Two of the most lyrical writers of the past century were born in this last week of October. The American writer, Pat Conroy, was the subject of a post a few day ago. Today we remember Dylan Thomas (born October 27, 1914), an artist whose work reflected his immersion in the themes and images of living on the coast of his beloved homeland, Wales . His lyrical descriptive writing, poetry and unforgettable voice brought him great fame in the United States in the decade prior to his untimely death in New York in 1953.
Thomas in a London park |
Both the writer and his native land have special meaning to me. My great grandparents on my father's side immigrated from Cardiff, Wales, to the United States in the 1870's.

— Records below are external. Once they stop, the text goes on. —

Lemma VDD_PIN_range : 0 <= Pins.DS18B20_VDD_PIN < 8.
Proof. unfold Pins.DS18B20_VDD_PIN. lia. Qed.

(** X14: the pin set-up at the start of [main] leaves the regulator enable
    as an input driven to 0 (bit [EN_PIN] clear in [DDRA] and in [PORTA])
    and the supply of the temperature sensor as an output at 0 (bit
    [DS18B20_VDD_PIN] set in [DDRA], clear in [PORTA]); although the two
    pins share both registers, the other six bits of each are as they were
    found. *)
Theorem pin_setup_pins (io : Pins.ports) :
  Pins.ports_ok io ->
  let io' := Pins.pin_setup io in
  Z.testbit (Pins.DDRA io') Pins.EN_PIN = false /\
  Z.testbit (Pins.PORTA io') Pins.EN_PIN = false /\
  Z.testbit (Pins.DDRA io') Pins.DS18B20_VDD_PIN = true /\
  Z.testbit (Pins.PORTA io') Pins.DS18B20_VDD_PIN = false /\
  (forall k, 0 <= k -> k <> Pins.EN_PIN -> k <> Pins.DS18B20_VDD_PIN ->
     Z.testbit (Pins.DDRA io') k = Z.testbit (Pins.DDRA io) k /\
     Z.testbit (Pins.PORTA io') k = Z.testbit (Pins.PORTA io) k) /\
  Pins.GIMSK io' = Pins.GIMSK io /\
  Pins.ports_ok io'.
Proof.
  intros (Hd & Hp & Hg) io'.
  assert (forall k, 0 <= k ->
            Z.testbit (Pins.DDRA io') k =
              (Z.testbit (Pins.DDRA io) k && negb (k =? Pins.EN_PIN))
              || (k =? Pins.DS18B20_VDD_PIN)) as HD.
  { intros k Hk. unfold io', Pins.pin_setup. cbn.
    rewrite testbit_reg_or, testbit_reg_and_not
      by first [assumption | apply uint8_bounds | apply EN_PIN_range
               | apply VDD_PIN_range].
    reflexivity. }
  assert (forall k, 0 <= k ->
            Z.testbit (Pins.PORTA io') k =
              (Z.testbit (Pins.PORTA io) k && negb (k =? Pins.EN_PIN))
              && negb (k =? Pins.DS18B20_VDD_PIN)) as HP.
  { intros k Hk. unfold io', Pins.pin_setup. cbn.
    rewrite !testbit_reg_and_not
      by first [assumption | apply uint8_bounds | apply EN_PIN_range
               | apply VDD_PIN_range].
    reflexivity. }
  split; [|split; [|split; [|split; [|split; [|split]]]]].
  - rewrite HD by (unfold Pins.EN_PIN; lia).
    now rewrite Z.eqb_refl, andb_false_r.
  - rewrite HP by (unfold Pins.EN_PIN; lia).
    now rewrite Z.eqb_refl, andb_false_r.
  - rewrite HD by (unfold Pins.DS18B20_VDD_PIN; lia).
    now rewrite Z.eqb_refl, orb_true_r.
  - rewrite HP by (unfold Pins.DS18B20_VDD_PIN; lia).
    now rewrite Z.eqb_refl, andb_false_r.
  - intros k Hk H3 H7. rewrite HD, HP by exact Hk.
    destruct (Z.eqb_spec k Pins.EN_PIN); [contradiction|].
    destruct (Z.eqb_spec k Pins.DS18B20_VDD_PIN); [contradiction|].
    now rewrite !andb_true_r, orb_false_r.
  - reflexivity.
  - unfold Pins.ports_ok, io', Pins.pin_setup. cbn.
    repeat split; first [apply uint8_bounds | lia].
Qed.

Lemma pin_setup_pins_witness :
  let io' := Pins.pin_setup (Pins.mkPorts 255 255 0) in
  Z.testbit (Pins.DDRA io') Pins.EN_PIN = false /\
  Z.testbit (Pins.PORTA io') Pins.EN_PIN = false /\
  Z.testbit (Pins.DDRA io') Pins.DS18B20_VDD_PIN = true /\
  Z.testbit (Pins.PORTA io') Pins.DS18B20_VDD_PIN = false /\
  (forall k, 0 <= k -> k <> Pins.EN_PIN -> k <> Pins.DS18B20_VDD_PIN ->
     Z.testbit (Pins.DDRA io') k =
       Z.testbit (Pins.DDRA (Pins.mkPorts 255 255 0)) k /\
     Z.testbit (Pins.PORTA io') k =
       Z.testbit (Pins.PORTA (Pins.mkPorts 255 255 0)) k) /\
  Pins.GIMSK io' = Pins.GIMSK (Pins.mkPorts 255 255 0) /\
  Pins.ports_ok io'.
Proof.
  apply (pin_setup_pins (Pins.mkPorts 255 255 0)).
  unfold Pins.ports_ok. simpl. lia.
Defined.

(** * The room of the encoder *)

Lemma poke_Some buf i c b : poke buf i c = Some b -> (i < length buf)%nat.
Proof.
  unfold poke. destruct (Nat.ltb_spec i (length buf)); [auto|discriminate].
Qed.

Lemma poke_length buf i c b : poke buf i c = Some b -> length b = length buf.
Proof.
  unfold poke. destruct (i <? length buf)%nat; [|discriminate].
  intros [= <-]. apply length_insert.
Qed.

Lemma write_cstr_Some str : forall buf i b,
  write_cstr buf i str = Some b -> (i + length str < length buf)%nat.
Proof.
  induction str as [|c str IH]; intros buf i b H; simpl in *.
  - apply poke_Some in H. lia.
  - destruct (poke buf i c) as [buf'|] eqn:E; [|discriminate].
    apply IH in H. apply poke_length in E. lia.
Qed.

Lemma decides_bind {A B} (m : M A) (k : A -> M B) s (B1 B2 : Prop)
    (Q1 : A -> state -> list event -> Prop)
    (Q : B -> state -> list event -> Prop) :
  decides m s B1 Q1 ->
  (forall a s1 t1, Q1 a s1 t1 ->
     decides (k a) s1 B2 (fun b s2 t2 => Q b s2 (t1 ++ t2))) ->
  decides (bind m k) s (B1 /\ B2) Q.
Proof.
  intros [Hm1 Hm2] Hk. split.
  - intros [H1 H2]. destruct (Hm1 H1) as (a & s1 & t1 & Hm & HQ1).
    destruct (Hk a s1 t1 HQ1) as [Hk1 _].
    destruct (Hk1 H2) as (b & s2 & t2 & Hkk & HQ).
    exists b, s2, (t1 ++ t2). split; [|exact HQ].
    unfold bind. now rewrite Hm, Hkk.
  - intros Hne. unfold bind in Hne.
    destruct (m s) as [[[a s1] t1]|] eqn:Hm; [|contradiction].
    assert (B1) as H1 by (apply Hm2; discriminate).
    split; [exact H1|].
    destruct (Hm1 H1) as (a' & s1' & t1' & Hm' & HQ1).
    try rewrite Hm in Hm'.
    assert (a' = a /\ s1' = s1 /\ t1' = t1) as (-> & -> & ->)
      by (repeat split; congruence).
    destruct (Hk a s1 t1 HQ1) as [_ Hk2]. apply Hk2.
    destruct (k a s1) as [[[b s2] t2]|]; [discriminate|contradiction].
Qed.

Though I never knew my grandmother - she died before my second year - my father often recalled how she took pride in her Celtic roots and the Welsh love for song and singing.
It is interesting that he should remember the talk of song and singing. Many critics and authorities write that Thomas's recitations are spoken words that approach song. Readers can reach their own conclusion by listening to the poet reading Poem in October, his recollections of his thirtieth birthday. Audio quality isn't the best. I suggest earphones and closed eyes for this sound journey.
Poem in October
It was my thirtieth year to heaven
Woke to my hearing from harbour and neighbour wood
And the mussel pooled and the heron priested shore
The morning beckoned with water praying and call of seagull and rook
And the knock of sailing boats on the net-webbed wall
Myself to set foot that second
In the still sleeping town and set forth
My birthday began with the water birds
And the birds of the winged trees flying my name
Above the farms and the white horses
And I rose in a rainy autumn
And walked abroad in shower of all my days
High tide and the heron dived
When I took the road over the border
And the gates of the town closed as the town awoke
A springful of larks in a rolling cloud
And the roadside bushes brimming with whistling blackbirds
And the sun of October, summery on the hill's shoulder
Here were fond climates and sweet singers suddenly come in the morning
Where I wandered and listened to the rain wringing wind blow cold
In the wood faraway under me
Pale rain over the dwindling harbour
And over the sea-wet church the size of a snail
With its horns through mist and the castle brown as owls
But all the gardens of spring and summer
Were blooming in the tall tales beyond the border
And under the lark full cloud
There could I marvel my birthday away
But the weather turned around
It turned away from the blithe country
And down the other air and the blue altered sky
Streamed again a wonder of summer
With apples, pears and red currants
And I saw in the turning, so clearly, a child's forgotten mornings
When he walked with his mother through the parables of sunlight
And the legends of the green chapels
And the twice-told fields of infancy
That his tears burned my cheeks, and his heart moved in mine
These were the woods the river and the sea
Where a boy in the listening summertime of the dead
Whispered the truth of his joy to the trees and the stones and the fish in the tide
And the mystery sang alive
Still in the water and singing birds
And there could I marvel my birthday away
But the weather turned around
And the true joy of the long dead child sang burning in the sun
It was my thirtieth Year to heaven stood there then in the summer noon
Though the town below lay leaved with October blood
O may my heart's truth
Still be sung
On this high hill in a year's turning
What an unforgettable voice. I first heard a recording of Thomas reading his work - very likely A Child's Christmas In Wales - sometime in elementary school. There's a good chance few students in any grade have that opportunity today. How unfortunate. We often think education has come a long way over the last seven decades. Perhaps it has, but somewhere on that journey we have undoubtedly lost some very precious cultural experiences. If we could hear Thomas's truth singing every year, we would know so much better who we are as individuals and as a people.
Here is Thomas reciting what is often called his most famous poem, Do Not Go Gentle Into That Good Night, a powerful, emotion-filled villanelle addressing the end of earthly life.
My family likely became aware of Thomas through his trips to the U.S. made over a span of about four years beginning in 1950. The journeys here always made sensational news for he was not only a rising star worshiped in metropolitan and university salons but also a boisterous character prone to drunkenness, colorful language, and wild behavior. Indeed, his trip to New York in 1953 ended in death from pneumonia likely brought on by his well-known excesses. One could say he covered the full spectrum of life and when he spoke of it in verse or prose he made music. It has been a pleasure to experience that music for 70 years.